THE TASK » The expected result is the material below, reproduced exactly from its first line through the line containing "Definition fixed1_digits (n".

_ _ _ _ _

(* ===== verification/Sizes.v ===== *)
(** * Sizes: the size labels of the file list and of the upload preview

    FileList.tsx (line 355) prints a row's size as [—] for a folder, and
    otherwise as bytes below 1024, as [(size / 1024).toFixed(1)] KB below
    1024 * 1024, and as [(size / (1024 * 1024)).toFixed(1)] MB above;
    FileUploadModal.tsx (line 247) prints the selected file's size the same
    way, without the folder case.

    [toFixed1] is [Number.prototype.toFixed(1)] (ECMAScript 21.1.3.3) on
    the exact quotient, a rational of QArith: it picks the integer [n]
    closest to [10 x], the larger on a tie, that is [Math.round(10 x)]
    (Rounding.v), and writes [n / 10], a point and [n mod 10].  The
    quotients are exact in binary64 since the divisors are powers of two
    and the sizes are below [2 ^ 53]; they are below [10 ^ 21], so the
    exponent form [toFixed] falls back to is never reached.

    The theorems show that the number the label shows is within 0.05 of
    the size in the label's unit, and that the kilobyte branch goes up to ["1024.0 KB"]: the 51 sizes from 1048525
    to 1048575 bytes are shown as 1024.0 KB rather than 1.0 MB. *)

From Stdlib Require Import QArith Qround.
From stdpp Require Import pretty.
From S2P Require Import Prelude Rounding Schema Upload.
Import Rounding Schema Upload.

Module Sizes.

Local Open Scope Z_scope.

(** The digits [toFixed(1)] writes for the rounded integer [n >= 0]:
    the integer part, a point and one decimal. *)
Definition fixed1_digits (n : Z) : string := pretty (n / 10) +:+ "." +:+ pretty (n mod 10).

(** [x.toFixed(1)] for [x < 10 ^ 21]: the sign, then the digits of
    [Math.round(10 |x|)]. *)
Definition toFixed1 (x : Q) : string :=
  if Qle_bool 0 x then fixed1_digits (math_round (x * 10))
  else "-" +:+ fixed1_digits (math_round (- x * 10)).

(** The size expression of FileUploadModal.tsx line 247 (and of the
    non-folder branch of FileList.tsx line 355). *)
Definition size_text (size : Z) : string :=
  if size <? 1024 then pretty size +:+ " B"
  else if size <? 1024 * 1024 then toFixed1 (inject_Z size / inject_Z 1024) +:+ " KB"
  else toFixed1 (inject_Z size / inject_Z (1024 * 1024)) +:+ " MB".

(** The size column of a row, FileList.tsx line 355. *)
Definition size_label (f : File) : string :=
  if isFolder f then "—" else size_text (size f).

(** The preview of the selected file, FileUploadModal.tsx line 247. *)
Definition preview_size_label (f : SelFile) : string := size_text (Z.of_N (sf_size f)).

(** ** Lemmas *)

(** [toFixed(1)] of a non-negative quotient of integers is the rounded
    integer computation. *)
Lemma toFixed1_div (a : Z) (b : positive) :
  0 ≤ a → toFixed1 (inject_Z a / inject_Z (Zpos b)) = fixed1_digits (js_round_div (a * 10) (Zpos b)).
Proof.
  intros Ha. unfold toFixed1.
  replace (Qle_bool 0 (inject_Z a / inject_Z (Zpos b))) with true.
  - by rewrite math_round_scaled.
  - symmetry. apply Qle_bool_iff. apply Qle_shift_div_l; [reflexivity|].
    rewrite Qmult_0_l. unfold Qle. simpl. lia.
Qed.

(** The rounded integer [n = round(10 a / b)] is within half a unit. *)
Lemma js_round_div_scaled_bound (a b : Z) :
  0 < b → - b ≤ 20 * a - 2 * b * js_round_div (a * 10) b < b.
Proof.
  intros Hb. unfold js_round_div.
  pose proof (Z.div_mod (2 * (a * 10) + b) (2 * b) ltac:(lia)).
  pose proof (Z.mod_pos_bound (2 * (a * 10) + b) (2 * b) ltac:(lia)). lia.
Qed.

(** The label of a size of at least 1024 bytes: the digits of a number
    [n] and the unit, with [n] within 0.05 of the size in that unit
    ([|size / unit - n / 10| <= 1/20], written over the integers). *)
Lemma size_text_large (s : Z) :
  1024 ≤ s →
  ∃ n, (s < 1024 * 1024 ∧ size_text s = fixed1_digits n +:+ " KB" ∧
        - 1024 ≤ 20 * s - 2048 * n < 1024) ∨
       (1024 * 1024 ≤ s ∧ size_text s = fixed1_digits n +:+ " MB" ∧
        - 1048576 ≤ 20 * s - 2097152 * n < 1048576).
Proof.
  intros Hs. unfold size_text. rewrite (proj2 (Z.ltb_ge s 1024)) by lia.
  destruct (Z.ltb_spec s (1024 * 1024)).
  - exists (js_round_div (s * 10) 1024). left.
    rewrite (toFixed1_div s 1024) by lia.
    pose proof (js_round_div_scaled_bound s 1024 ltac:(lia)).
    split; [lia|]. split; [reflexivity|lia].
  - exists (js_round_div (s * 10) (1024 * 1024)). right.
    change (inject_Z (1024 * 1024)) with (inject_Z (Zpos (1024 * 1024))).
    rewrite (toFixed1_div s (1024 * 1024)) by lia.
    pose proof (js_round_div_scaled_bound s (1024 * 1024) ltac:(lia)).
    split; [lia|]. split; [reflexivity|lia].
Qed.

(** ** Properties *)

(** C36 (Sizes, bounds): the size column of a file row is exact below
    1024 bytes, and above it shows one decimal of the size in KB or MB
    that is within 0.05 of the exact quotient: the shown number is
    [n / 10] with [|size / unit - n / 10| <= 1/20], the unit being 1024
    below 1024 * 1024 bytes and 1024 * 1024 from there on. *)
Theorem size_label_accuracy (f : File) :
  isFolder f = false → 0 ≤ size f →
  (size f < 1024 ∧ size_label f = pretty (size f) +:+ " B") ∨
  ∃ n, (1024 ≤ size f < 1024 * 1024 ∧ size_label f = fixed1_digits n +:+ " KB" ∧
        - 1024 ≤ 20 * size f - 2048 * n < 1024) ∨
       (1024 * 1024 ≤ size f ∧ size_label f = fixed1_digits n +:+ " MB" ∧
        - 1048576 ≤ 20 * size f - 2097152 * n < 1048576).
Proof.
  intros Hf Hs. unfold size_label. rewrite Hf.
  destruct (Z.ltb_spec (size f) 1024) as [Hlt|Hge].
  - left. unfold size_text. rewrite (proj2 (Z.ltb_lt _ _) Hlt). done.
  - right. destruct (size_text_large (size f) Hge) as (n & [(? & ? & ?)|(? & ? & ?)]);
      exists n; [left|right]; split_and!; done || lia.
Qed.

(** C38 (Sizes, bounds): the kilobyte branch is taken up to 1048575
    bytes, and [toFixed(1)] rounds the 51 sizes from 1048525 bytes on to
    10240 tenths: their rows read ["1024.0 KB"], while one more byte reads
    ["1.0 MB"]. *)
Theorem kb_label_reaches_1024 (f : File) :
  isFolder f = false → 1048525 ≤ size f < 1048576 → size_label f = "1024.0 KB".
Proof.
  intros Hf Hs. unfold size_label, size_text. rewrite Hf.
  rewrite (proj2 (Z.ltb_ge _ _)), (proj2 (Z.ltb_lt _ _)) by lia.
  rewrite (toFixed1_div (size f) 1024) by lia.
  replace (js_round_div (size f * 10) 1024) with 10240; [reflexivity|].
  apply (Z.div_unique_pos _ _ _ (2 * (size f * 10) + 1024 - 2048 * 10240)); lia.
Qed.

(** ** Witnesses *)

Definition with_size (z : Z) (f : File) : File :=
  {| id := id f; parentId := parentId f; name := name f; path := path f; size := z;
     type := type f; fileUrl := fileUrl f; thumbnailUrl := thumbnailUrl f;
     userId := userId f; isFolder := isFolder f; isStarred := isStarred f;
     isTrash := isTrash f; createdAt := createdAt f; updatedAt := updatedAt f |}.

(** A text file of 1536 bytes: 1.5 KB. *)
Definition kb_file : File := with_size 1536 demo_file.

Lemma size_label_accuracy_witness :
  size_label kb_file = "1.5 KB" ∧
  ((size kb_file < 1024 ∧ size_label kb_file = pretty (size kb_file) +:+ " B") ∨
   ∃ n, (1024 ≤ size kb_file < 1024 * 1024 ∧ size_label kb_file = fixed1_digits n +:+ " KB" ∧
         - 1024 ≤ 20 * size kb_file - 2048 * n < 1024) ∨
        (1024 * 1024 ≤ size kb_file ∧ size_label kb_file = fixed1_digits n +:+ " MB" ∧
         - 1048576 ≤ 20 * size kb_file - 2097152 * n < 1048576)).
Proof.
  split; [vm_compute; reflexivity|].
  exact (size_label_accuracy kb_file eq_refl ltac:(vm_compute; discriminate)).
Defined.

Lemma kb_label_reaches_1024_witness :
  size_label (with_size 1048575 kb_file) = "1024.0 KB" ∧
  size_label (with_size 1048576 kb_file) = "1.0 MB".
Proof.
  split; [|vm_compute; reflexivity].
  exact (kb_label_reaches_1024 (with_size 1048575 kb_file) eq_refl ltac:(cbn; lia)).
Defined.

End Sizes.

_ _ _ _ _

SOLUTION »
(* ===== verification/Sizes.v ===== *)
(** * Sizes: the size labels of the file list and of the upload preview

    FileList.tsx (line 355) prints a row's size as [—] for a folder, and
    otherwise as bytes below 1024, as [(size / 1024).toFixed(1)] KB below
    1024 * 1024, and as [(size / (1024 * 1024)).toFixed(1)] MB above;
    FileUploadModal.tsx (line 247) prints the selected file's size the same
    way, without the folder case.

    [toFixed1] is [Number.prototype.toFixed(1)] (ECMAScript 21.1.3.3) on
    the exact quotient, a rational of QArith: it picks the integer [n]
    closest to [10 x], the larger on a tie, that is [Math.round(10 x)]
    (Rounding.v), and writes [n / 10], a point and [n mod 10].  The
    quotients are exact in binary64 since the divisors are powers of two
    and the sizes are below [2 ^ 53]; they are below [10 ^ 21], so the
    exponent form [toFixed] falls back to is never reached.

    The theorems show that the number the label shows is within 0.05 of
    the size in the label's unit, and that the kilobyte branch goes up to ["1024.0 KB"]: the 51 sizes from 1048525
    to 1048575 bytes are shown as 1024.0 KB rather than 1.0 MB. *)

From Stdlib Require Import QArith Qround.
From stdpp Require Import pretty.
From S2P Require Import Prelude Rounding Schema Upload.
Import Rounding Schema Upload.

Module Sizes.

Local Open Scope Z_scope.

(** The digits [toFixed(1)] writes for the rounded integer [n >= 0]:
    the integer part, a point and one decimal. *)
Definition fixed1_digits (n : Z) : string := pretty (n / 10) +:+ "." +:+ pretty (n mod 10).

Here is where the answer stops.